━━━ Data for this exercise ━━━
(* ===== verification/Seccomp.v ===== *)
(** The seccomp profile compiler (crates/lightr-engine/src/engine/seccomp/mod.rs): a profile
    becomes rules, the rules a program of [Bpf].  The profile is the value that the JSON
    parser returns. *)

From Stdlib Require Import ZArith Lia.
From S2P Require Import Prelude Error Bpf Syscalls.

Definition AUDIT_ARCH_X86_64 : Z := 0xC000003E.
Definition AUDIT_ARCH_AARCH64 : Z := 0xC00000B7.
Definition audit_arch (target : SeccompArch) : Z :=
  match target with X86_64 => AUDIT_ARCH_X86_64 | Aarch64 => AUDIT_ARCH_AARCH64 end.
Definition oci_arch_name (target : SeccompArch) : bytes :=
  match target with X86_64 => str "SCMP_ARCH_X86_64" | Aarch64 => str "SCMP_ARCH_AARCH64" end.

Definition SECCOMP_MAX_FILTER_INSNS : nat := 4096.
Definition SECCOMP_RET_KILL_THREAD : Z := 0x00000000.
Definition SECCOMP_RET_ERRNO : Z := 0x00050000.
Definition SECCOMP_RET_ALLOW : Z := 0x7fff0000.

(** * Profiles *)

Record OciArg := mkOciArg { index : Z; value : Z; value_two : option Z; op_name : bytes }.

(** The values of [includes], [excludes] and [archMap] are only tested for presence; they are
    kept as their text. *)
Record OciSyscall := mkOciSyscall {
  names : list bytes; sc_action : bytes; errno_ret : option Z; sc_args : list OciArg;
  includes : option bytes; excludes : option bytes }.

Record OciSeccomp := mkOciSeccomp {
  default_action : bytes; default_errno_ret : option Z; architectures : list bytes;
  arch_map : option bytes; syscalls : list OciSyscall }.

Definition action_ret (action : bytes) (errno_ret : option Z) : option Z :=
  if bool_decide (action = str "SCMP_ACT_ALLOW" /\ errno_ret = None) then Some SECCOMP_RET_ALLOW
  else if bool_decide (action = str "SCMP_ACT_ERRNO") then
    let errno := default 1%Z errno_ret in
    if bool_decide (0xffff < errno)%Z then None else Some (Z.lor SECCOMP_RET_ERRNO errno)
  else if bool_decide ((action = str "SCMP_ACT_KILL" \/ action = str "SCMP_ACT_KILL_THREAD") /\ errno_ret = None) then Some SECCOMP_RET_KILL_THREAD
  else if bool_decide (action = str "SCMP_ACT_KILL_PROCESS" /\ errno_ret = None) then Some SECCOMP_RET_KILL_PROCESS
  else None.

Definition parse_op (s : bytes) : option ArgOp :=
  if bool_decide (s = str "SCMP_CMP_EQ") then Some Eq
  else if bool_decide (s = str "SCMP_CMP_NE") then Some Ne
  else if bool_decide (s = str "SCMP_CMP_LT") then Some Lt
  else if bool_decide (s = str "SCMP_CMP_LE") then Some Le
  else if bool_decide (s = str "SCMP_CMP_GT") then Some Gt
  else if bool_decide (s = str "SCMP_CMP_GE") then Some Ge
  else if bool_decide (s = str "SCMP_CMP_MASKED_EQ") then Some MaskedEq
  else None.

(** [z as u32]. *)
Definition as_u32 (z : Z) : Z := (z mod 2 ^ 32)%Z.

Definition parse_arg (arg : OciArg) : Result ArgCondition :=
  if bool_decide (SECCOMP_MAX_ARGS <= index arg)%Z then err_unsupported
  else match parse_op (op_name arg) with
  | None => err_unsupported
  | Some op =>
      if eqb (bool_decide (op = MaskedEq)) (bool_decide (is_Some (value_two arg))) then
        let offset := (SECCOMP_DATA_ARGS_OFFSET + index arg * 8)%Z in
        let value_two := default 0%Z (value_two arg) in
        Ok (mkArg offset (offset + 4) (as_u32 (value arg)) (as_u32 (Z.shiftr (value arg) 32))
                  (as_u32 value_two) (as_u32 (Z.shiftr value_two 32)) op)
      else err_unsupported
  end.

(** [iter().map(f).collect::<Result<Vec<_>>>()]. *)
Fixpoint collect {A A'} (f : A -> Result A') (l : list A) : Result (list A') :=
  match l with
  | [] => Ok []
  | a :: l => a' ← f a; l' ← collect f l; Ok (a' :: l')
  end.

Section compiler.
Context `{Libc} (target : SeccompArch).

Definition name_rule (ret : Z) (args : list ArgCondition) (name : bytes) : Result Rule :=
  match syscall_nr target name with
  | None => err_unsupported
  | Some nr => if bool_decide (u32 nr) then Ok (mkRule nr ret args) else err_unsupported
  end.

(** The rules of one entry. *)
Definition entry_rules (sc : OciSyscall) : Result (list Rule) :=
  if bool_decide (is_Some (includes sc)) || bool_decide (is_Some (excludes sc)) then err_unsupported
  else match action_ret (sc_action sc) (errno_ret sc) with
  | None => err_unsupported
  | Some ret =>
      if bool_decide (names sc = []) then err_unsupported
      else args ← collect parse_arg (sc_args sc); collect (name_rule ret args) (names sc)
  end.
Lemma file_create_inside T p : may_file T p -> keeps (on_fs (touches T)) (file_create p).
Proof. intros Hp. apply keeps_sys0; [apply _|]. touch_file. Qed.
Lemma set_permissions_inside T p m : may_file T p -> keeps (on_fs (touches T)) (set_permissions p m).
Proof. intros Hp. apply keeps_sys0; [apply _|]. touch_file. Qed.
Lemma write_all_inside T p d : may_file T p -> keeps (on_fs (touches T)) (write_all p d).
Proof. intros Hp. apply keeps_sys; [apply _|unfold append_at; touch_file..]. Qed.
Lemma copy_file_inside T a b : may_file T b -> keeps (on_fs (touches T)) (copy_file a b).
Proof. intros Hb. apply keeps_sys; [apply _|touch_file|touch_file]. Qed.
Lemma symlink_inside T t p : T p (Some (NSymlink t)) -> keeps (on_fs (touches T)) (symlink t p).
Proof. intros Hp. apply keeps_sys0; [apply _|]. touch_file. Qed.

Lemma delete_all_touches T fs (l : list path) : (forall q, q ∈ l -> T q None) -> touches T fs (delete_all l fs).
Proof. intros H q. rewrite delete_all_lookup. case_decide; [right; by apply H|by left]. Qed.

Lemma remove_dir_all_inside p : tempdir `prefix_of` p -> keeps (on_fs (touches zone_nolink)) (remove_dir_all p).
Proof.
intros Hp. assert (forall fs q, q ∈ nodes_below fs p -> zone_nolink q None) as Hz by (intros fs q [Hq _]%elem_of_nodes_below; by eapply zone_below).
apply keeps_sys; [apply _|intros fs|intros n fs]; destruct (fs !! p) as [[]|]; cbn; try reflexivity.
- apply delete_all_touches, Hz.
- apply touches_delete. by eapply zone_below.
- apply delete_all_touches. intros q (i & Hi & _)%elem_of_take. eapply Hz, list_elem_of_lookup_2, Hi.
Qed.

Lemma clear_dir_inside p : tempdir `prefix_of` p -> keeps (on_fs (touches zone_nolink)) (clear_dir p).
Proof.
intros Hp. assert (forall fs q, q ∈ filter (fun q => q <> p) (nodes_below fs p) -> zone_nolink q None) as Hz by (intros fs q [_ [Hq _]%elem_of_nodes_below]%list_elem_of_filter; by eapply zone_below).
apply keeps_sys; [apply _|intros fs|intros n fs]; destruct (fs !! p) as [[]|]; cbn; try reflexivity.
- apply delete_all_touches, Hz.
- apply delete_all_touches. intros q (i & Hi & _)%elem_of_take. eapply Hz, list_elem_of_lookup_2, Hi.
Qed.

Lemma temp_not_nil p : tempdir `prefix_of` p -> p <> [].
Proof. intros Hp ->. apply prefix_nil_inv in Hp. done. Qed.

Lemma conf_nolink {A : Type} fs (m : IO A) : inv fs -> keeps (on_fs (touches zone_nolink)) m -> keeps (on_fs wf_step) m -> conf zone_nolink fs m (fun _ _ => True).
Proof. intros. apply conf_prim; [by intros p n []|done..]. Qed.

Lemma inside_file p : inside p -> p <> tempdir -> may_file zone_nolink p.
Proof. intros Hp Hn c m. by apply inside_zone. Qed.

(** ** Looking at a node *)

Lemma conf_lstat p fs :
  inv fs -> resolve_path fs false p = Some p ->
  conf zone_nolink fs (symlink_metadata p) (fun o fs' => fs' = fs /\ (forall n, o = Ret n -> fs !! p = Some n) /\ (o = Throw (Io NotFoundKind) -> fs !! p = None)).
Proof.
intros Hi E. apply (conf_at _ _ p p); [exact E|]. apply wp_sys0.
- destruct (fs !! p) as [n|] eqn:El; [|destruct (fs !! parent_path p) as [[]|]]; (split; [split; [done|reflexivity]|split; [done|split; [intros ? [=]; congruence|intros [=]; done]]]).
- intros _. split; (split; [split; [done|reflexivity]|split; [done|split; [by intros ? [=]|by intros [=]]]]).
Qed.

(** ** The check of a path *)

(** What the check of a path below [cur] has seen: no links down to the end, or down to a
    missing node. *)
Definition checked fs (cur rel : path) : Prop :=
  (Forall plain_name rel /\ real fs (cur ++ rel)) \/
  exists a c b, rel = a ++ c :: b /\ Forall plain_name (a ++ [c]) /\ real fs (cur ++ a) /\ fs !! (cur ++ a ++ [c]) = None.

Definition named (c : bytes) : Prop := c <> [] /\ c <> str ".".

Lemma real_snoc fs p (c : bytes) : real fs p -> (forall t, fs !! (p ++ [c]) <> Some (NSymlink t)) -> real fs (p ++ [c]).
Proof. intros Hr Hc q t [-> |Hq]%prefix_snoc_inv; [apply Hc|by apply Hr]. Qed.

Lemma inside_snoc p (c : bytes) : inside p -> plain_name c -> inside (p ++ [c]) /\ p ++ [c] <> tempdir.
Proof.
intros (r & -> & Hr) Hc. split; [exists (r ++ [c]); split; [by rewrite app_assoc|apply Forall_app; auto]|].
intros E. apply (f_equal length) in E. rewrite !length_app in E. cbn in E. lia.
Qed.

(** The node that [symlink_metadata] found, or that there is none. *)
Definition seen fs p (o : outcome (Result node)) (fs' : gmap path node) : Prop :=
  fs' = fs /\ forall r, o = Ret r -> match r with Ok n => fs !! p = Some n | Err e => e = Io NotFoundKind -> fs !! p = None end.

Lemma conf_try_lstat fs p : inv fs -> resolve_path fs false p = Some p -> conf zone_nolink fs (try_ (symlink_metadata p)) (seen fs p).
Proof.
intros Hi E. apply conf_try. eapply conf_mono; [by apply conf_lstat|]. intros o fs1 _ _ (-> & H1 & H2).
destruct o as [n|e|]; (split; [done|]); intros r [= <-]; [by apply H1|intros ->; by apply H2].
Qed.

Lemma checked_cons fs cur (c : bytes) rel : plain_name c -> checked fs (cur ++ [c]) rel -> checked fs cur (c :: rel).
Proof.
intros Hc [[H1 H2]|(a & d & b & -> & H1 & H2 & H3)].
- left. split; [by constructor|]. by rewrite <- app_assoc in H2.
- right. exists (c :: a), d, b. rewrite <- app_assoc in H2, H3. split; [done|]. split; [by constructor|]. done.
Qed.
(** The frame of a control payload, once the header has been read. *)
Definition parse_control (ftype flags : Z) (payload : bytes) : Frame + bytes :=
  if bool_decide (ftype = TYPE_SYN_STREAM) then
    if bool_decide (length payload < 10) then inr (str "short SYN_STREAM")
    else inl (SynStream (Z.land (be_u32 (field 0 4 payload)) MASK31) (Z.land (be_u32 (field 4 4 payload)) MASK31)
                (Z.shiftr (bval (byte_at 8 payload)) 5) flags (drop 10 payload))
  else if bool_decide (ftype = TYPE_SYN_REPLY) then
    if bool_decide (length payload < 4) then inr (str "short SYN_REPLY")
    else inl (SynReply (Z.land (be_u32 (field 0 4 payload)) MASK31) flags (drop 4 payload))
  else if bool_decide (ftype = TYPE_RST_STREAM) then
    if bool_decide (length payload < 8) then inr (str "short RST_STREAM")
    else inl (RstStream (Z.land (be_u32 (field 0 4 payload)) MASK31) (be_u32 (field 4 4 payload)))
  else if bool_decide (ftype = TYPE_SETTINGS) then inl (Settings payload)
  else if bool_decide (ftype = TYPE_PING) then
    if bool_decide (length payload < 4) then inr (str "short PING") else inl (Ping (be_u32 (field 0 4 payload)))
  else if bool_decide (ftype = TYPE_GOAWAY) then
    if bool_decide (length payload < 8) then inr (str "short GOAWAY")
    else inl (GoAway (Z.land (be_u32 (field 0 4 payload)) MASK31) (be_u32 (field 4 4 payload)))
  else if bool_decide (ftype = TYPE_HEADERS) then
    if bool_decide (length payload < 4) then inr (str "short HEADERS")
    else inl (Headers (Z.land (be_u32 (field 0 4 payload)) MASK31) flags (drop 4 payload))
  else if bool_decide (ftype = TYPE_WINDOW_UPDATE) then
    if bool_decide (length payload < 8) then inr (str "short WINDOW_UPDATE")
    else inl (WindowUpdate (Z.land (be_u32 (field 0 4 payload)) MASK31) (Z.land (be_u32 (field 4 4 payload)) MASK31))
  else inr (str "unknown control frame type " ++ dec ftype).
━━━
> _Requirement_
From the material above, copy exactly the lines between the line holding "Lemma clear_dir_inside p" and the line holding "intros Hi E. apply (conf_at", inclusive, and only those.

> _Written response_
Lemma clear_dir_inside p : tempdir `prefix_of` p -> keeps (on_fs (touches zone_nolink)) (clear_dir p).
Proof.
intros Hp. assert (forall fs q, q ∈ filter (fun q => q <> p) (nodes_below fs p) -> zone_nolink q None) as Hz by (intros fs q [_ [Hq _]%elem_of_nodes_below]%list_elem_of_filter; by eapply zone_below).
apply keeps_sys; [apply _|intros fs|intros n fs]; destruct (fs !! p) as [[]|]; cbn; try reflexivity.
- apply delete_all_touches, Hz.
- apply delete_all_touches. intros q (i & Hi & _)%elem_of_take. eapply Hz, list_elem_of_lookup_2, Hi.
Qed.

Lemma temp_not_nil p : tempdir `prefix_of` p -> p <> [].
Proof. intros Hp ->. apply prefix_nil_inv in Hp. done. Qed.

Lemma conf_nolink {A : Type} fs (m : IO A) : inv fs -> keeps (on_fs (touches zone_nolink)) m -> keeps (on_fs wf_step) m -> conf zone_nolink fs m (fun _ _ => True).
Proof. intros. apply conf_prim; [by intros p n []|done..]. Qed.

Lemma inside_file p : inside p -> p <> tempdir -> may_file zone_nolink p.
Proof. intros Hp Hn c m. by apply inside_zone. Qed.

(** ** Looking at a node *)

Lemma conf_lstat p fs :
  inv fs -> resolve_path fs false p = Some p ->
  conf zone_nolink fs (symlink_metadata p) (fun o fs' => fs' = fs /\ (forall n, o = Ret n -> fs !! p = Some n) /\ (o = Throw (Io NotFoundKind) -> fs !! p = None)).
Proof.
intros Hi E. apply (conf_at _ _ p p); [exact E|]. apply wp_sys0.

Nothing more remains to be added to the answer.